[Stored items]
(** An execution so far of a program that [tells]. *)
Lemma tells_partial {A : Type} P (p q : dprog A) Q hs hs' :
  partial nbits file_ok p hs' q → tells P p Q hs → tells P q Q (hs ++ shown hs').
Proof.
  intros Hp. revert hs.
  induction Hp as [p|fd cmd arg k es r u hs' q Htr _ IH|X e k x hs' q He Hx _ IH]; intros hs Ht.
  - by rewrite app_nil_r.
  - rewrite shown_app, shown_inl, app_assoc. apply IH. by apply Ht.
  - assert (tells P (k x) Q (hs ++ (inr <$> view (Answered e x)))) as Hk
      by (destruct e; try done; by apply Ht).
    apply IH in Hk. change (shown (inr (Answered e x) :: hs')) with ((inr <$> view (Answered e x)) ++ shown hs').
    by rewrite app_assoc.
Qed.

Lemma tells_at_rest {A : Type} P (p q : dprog A) Q hs :
  partial nbits file_ok p hs q → at_rest q = true → tells P p Q [] →
  P (shown hs) ∨ ∃ a, Q a (shown hs).
Proof.
  intros Hp Hr Ht. apply (tells_partial _ _ _ _ _ _ Hp) in Ht. simpl in Ht.
  destruct q as [a|X e k]; [right; by exists a|]. left. by destruct e; try done; destruct Ht.
Qed.

End Tells.

(** *** Without the order

    For what only depends on which events there were and on the answers. *)
Section Reports.
Context {ioc_api : IocApi} {api : KernelApi}.
Variables (nbits : Z) (file_ok : bytes → Prop).

Abbreviation all_of := (λ a : answered, [a]).

Definition reports {A : Type} (P : list event → list answered → Prop) (p : dprog A)
    (Q : A → list event → list answered → Prop) (es : list event) (tr : list answered) : Prop :=
  ∀ hs, lefts hs = es → rights hs = tr →
    tells nbits file_ok all_of (λ hs, P (lefts hs) (rights hs)) p (λ a hs, Q a (lefts hs) (rights hs)) hs.

Lemma reports_mono {A : Type} P (p : dprog A) (Q R : A → list event → list answered → Prop) es tr :
  (∀ a es tr, Q a es tr → R a es tr) → reports P p Q es tr → reports P p R es tr.
Proof. intros H Hp hs He Ht. eapply tells_mono; [|by apply Hp]. simpl. eauto. Qed.

Lemma reports_bind {A B : Type} P (p : dprog A) (f : A → dprog B) Q es tr :
  reports P p (λ a es tr, reports P (f a) Q es tr) es tr → reports P (p ≫= f) Q es tr.
Proof.
  intros Hp hs He Ht. apply tells_bind. eapply tells_mono; [|by apply Hp]. intros a hs' Ha. by apply Ha.
Qed.

Lemma reports_ret {A : Type} P (a : A) (Q : A → list event → list answered → Prop) es tr :
  Q a es tr → reports P (mret a) Q es tr.
Proof. by intros HQ hs <- <-. Qed.

Lemma reports_vis {A X : Type} P (e : dact X) (k : X → dprog A) Q es tr :
  asks_outside e = true → P es tr →
  (∀ x, answer_ok file_ok e x → reports P (k x) Q es (tr ++ [Answered e x])) → reports P (Vis e k) Q es tr.
Proof.
  intros He HP Hf hs <- <-. apply tells_vis; [done..|]. intros x Hx. apply (Hf x Hx).
  - rewrite lefts_app. apply app_nil_r.
  - by rewrite rights_app.
Qed.

Lemma reports_ask {A X : Type} P (e : dact X) (f : X → dprog A) Q es tr :
  asks_outside e = true → P es tr →
  (∀ x, answer_ok file_ok e x → reports P (f x) Q es (tr ++ [Answered e x])) →
  reports P (call e ≫= f) Q es tr.
Proof. apply reports_vis. Qed.

Lemma reports_ioctl {A : Type} P fd cmd arg (f : Z * bytes → dprog A) Q es tr :
  (∀ es' r u, ioctl_trace nbits cmd (process_memory arg) es' (r, u) →
    reports P (f (if decide (r < 0) then -1 else r, u_bytes u)) Q (es ++ es') tr) →
  reports P (call (Ioctl fd cmd arg) ≫= f) Q es tr.
Proof.
  intros Hf hs <- <-. apply tells_ioctl. intros es' r u Htr. apply (Hf es' r u Htr).
  - rewrite lefts_app. by autorewrite with kv.
  - rewrite rights_app. autorewrite with kv. apply app_nil_r.
Qed.

(** A program all of whose actions satisfy [K], where such actions keep [I]. *)
Lemma reports_all_acts {A : Type} (K : ∀ X, dact X → Prop) (I P : list event → list answered → Prop)
    (p : dprog A) (Q : A → list event → list answered → Prop) es tr :
  (∀ es tr, I es tr → P es tr) →
  (∀ X (e : dact X) x es tr, K X e → asks_outside e = true → I es tr → I es (tr ++ [Answered e x])) →
  (∀ fd cmd arg es' r es tr, K _ (Ioctl fd cmd arg) → ioctl_trace nbits cmd (process_memory arg) es' r →
    I es tr → I (es ++ es') tr) →
  all_acts K p → I es tr → (∀ a es tr, I es tr → Q a es tr) → reports P p Q es tr.
Proof.
  intros HI Hask Hioctl Hp Hi HQ. revert es tr Hi. induction p as [a|X e k IH]; intros es tr Hi.
  { by apply reports_ret, HQ. }
  destruct Hp as [He Hk].
  destruct e; try (apply reports_vis; [done|by apply HI|]; intros x _; apply IH; [done|]; by apply Hask).
  apply reports_ioctl. intros es' r u Htr. apply IH; [done|]. by eapply Hioctl.
Qed.

Lemma shown_all (hs : list happening) : shown all_of hs = hs.
Proof. induction hs as [|[e|a] hs IH]; [done|..]; by cbn; f_equal. Qed.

TASK:
Report how many lines in the data include the word "eapply". Nothing else is needed.

EXERCISE RESPONSE:
3